Um momento de pausa, umas férias perfeitas no paraíso de praias de areia branca e água azul turquesa, quente, tal como a sensualidade de Joana Câncio, em Cayo Coco, Cuba.
Por Hélder Ramalho | 12 de fevereiro de 2017 às 13:04

A gargalhada é contagiante, de mulher feliz. O olhar enfeitiça e seduz na forma como se entrega, sem filtros. Diz-se uma apaixonada pelas pessoas e não desiste de procurar a felicidade, sempre.

Aos 32 anos, Joana é uma muher mais tranquila e amadurecida, ainda que algumas inseguranças sejam disfarçadas pelo sorriso rasgado e pelas palavras que lhe saem em catadupa.

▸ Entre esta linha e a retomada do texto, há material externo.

(* ===== verification/Vectors.v ===== *)
(** Rust's [Vec::swap_remove], and near-sdk's [UnorderedSet]: a vector of distinct
    elements, which removes by moving the last element into the hole. *)

From S2P Require Export Prelude.

Section vectors.
Context {A : Type} `{EqDecision A}.
Implicit Types (l : list A) (x : A).

(** [iter().position(|k| k == x)]. *)
Fixpoint position (x : A) (l : list A) : option nat :=
  match l with
  | [] => None
  | y :: rest => if bool_decide (y = x) then Some 0%nat else S <$> position x rest
  end.

(** [Vec::swap_remove]: the last element takes the hole. *)
Definition swap_remove (i : nat) (l : list A) : list A :=
  match l !! i, last l with
  | Some _, Some z => removelast (<[i := z]> l)
  | _, _ => l
  end.

Definition set_insert (x : A) (l : list A) : list A :=
  if bool_decide (x ∈ l) then l else l ++ [x].
Definition set_remove (x : A) (l : list A) : list A :=
  match position x l with Some i => swap_remove i l | None => l end.
Definition set_from (l : list A) : list A := foldl (λ s x, set_insert x s) [] l.
End vectors.

Section lemmas.
Context {A : Type} `{EqDecision A}.
Implicit Types (l : list A) (x : A).

Lemma position_lookup x l i : position x l = Some i → l !! i = Some x.
Proof.
  revert i. induction l as [|k l IH]; intros i; cbn; [done|]. case_bool_decide as E.
  - intros [= <-]. by subst.
  - destruct (position x l) as [j|]; [|done]. cbn. intros [= <-]. cbn. by apply IH.
Qed.

Lemma position_none x l : position x l = None → x ∉ l.
Proof.
  induction l as [|k l IH]; cbn; [set_solver|]. case_bool_decide as E; [done|].
  destruct (position x l); [done|]. intros _ [->|Hin]%elem_of_cons; [done | by apply IH].
Qed.

(** [swap_remove] removes exactly the element at its index. *)
Lemma swap_remove_perm i l x : l !! i = Some x → l ≡ₚ x :: swap_remove i l.
Proof.
  intros Hi. unfold swap_remove. rewrite Hi.
  destruct l as [|z l' _] using rev_ind; [done|]. rewrite last_snoc.
  apply lookup_snoc_Some in Hi as [[Hlt Hi]|[-> <-]].
  - rewrite insert_app_l by done. rewrite removelast_last.
    rewrite <- (take_drop_middle l' i x Hi) at 1. rewrite insert_take_drop by done.
    solve_Permutation.
  - rewrite insert_app_r_alt, Nat.sub_diag by lia. cbn. rewrite removelast_last. solve_Permutation.
Qed.

Lemma set_remove_perm x l : x ∈ l → l ≡ₚ x :: set_remove x l.
Proof.
  intros Hx. unfold set_remove. destruct (position x l) as [i|] eqn:E.
  - by apply swap_remove_perm, position_lookup.
  - by apply position_none in E.
Qed.
Lemma set_remove_id x l : x ∉ l → set_remove x l = l.
Proof.
  intros Hx. unfold set_remove. destruct (position x l) as [i|] eqn:E; [|done].
  by apply position_lookup, list_elem_of_lookup_2 in E.
Qed.

Lemma set_remove_nodup x l : NoDup l → NoDup (set_remove x l).
Proof.
  intros Hn. destruct (decide (x ∈ l)) as [Hx|Hx]; [|by rewrite set_remove_id].
  rewrite (set_remove_perm x l Hx) in Hn. by apply NoDup_cons in Hn as [_ ?].
Qed.
Lemma elem_of_set_remove x y l : NoDup l → y ∈ set_remove x l ↔ y ∈ l ∧ y ≠ x.
Proof.
  intros Hn. destruct (decide (x ∈ l)) as [Hx|Hx]; [|rewrite set_remove_id by done; naive_solver].
  pose proof (set_remove_perm x l Hx) as Hp. rewrite Hp in Hn. apply NoDup_cons in Hn as [Hn _].
  rewrite Hp at 2. set_solver.
Qed.
Lemma elem_of_set_remove_1 x y l : y ∈ set_remove x l → y ∈ l.
Proof.
  destruct (decide (x ∈ l)) as [Hx|Hx]; [|by rewrite set_remove_id].
  rewrite (set_remove_perm x l Hx) at 2. set_solver.
Qed.
Lemma set_remove_length x l : NoDup l →
  length (set_remove x l) = (length l - if bool_decide (x ∈ l) then 1 else 0)%nat.
Proof.
  intros Hn. case_bool_decide as Hx; [|rewrite set_remove_id by done; lia].
  rewrite (set_remove_perm x l Hx) at 2. cbn. lia.
Qed.

Lemma elem_of_set_insert x y l : y ∈ set_insert x l ↔ y = x ∨ y ∈ l.
Proof. unfold set_insert. case_bool_decide; set_solver. Qed.
Lemma set_insert_nodup x l : NoDup l → NoDup (set_insert x l).
Proof.
  intros Hn. unfold set_insert. case_bool_decide; [done|].
  apply NoDup_app. split_and!; [done | set_solver | apply NoDup_singleton].
Qed.
Lemma set_insert_length x l : (length (set_insert x l) <= S (length l))%nat.
Proof. unfold set_insert. case_bool_decide; [lia|]. rewrite length_app. cbn. lia. Qed.

Lemma set_from_acc l s : NoDup s →
  let r := foldl (λ s x, set_insert x s) s l in
  NoDup r ∧ (length r <= length s + length l)%nat ∧ ∀ x, x ∈ r ↔ x ∈ s ∨ x ∈ l.
Proof.
  revert s. induction l as [|y l IH]; intros s Hs; cbn; [split_and!; [done | lia | set_solver]|].
  destruct (IH (set_insert y s)) as (? & Hl & He); [by apply set_insert_nodup|].
  split_and!; [done | pose proof (set_insert_length y s); lia |].
  intros x. rewrite He, elem_of_set_insert. set_solver.
Qed.
Lemma set_from_spec l :
  NoDup (set_from l) ∧ (length (set_from l) <= length l)%nat ∧ ∀ x, x ∈ set_from l ↔ x ∈ l.
Proof. destruct (set_from_acc l [] ltac:(constructor)) as (? & ? & He). split_and!; [done | done | set_solver]. Qed.
Lemma set_from_id l : NoDup l → length (set_from l) = length l.
Proof.
  intros Hn. destruct (set_from_spec l) as (Hs & Hl & He).
  apply Nat.le_antisymm; [done|]. by apply NoDup_incl_length; [apply NoDup_ListNoDup|intros x Hx%list_elem_of_In; apply list_elem_of_In, He].
Qed.
End lemmas.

Durante a semana que esteve em Cayo Coco, Cuba, Joana Câncio foi tudo isso. Dias perfeitos, no paraíso de praias de areia branca e água azul turquesa e quente, tal como a sensualidade de Joana. Em Cuba, uma vez mais, foram as pessoas que mais surpreenderam a atriz, pela sua simpatia e generosidade.

"Já viajei muito, já encontrei pessoas de todos os géneros mas aqui vivem e entregam-se com o coração. Têm um brilho nos olhos, um sorriso enorme, ajudam-nos, têm muito prazer em receber e em contar um bocadinhoda sua história. Apesar de não viverem em abudância material têm uma riqueza interior muito grande, de alegria e partilha, valores que tenho como essenciais na minha vida. Identifiquei-me muito com os cubanos."

Mas quando se está na Caraíbas é impossível ficar indiferente à paisagem arrebatadora e ao clima, húmido e quente, que mexe como todos os sentidos. "O mar e as paisagens são sempre coisas que nos engradecem cá dentro, que nos fazem sentir parte do todo".

E esta semana passada no Pestana Cayo Coco Beach Resort, ficou muito perto das férias perfeitas. "Sol, praia, bom tempo, amigos e, principalmente, estar comigo própria. Mesmo que estejam pessoas à nossa volta, é muito importante cultivarmos aquilo que temos de mais precioso que somos nós próprios."

Mas os dias não foram apenas feitos de sol e praia. Cayo Coco é uma ilha separa da ilha principal por uma extensa reta de alcatrão construída pelo homem. Uma linha conquistada ao mar. Na outra extremidade encontra-se Ciego de Ávila. Uma pequena cidade onde se ouve música nas ruas, vinda das portas entreabertas das casas multicolores, de tons esbatidos pelos anos. Arcadas rodeiam a praça principal Alfonso XII, igrejas e os velhos Cadillac convivem com os carros mais modernos e outros puxados por cavalos.

Ciego de Ávila tem o ritmo próprio das cidades do Caribe, um ritmo dengoso que nos enche o espírito. Mas agora é tempo de regressar a Cayo Coco e às praias de águas cálidas.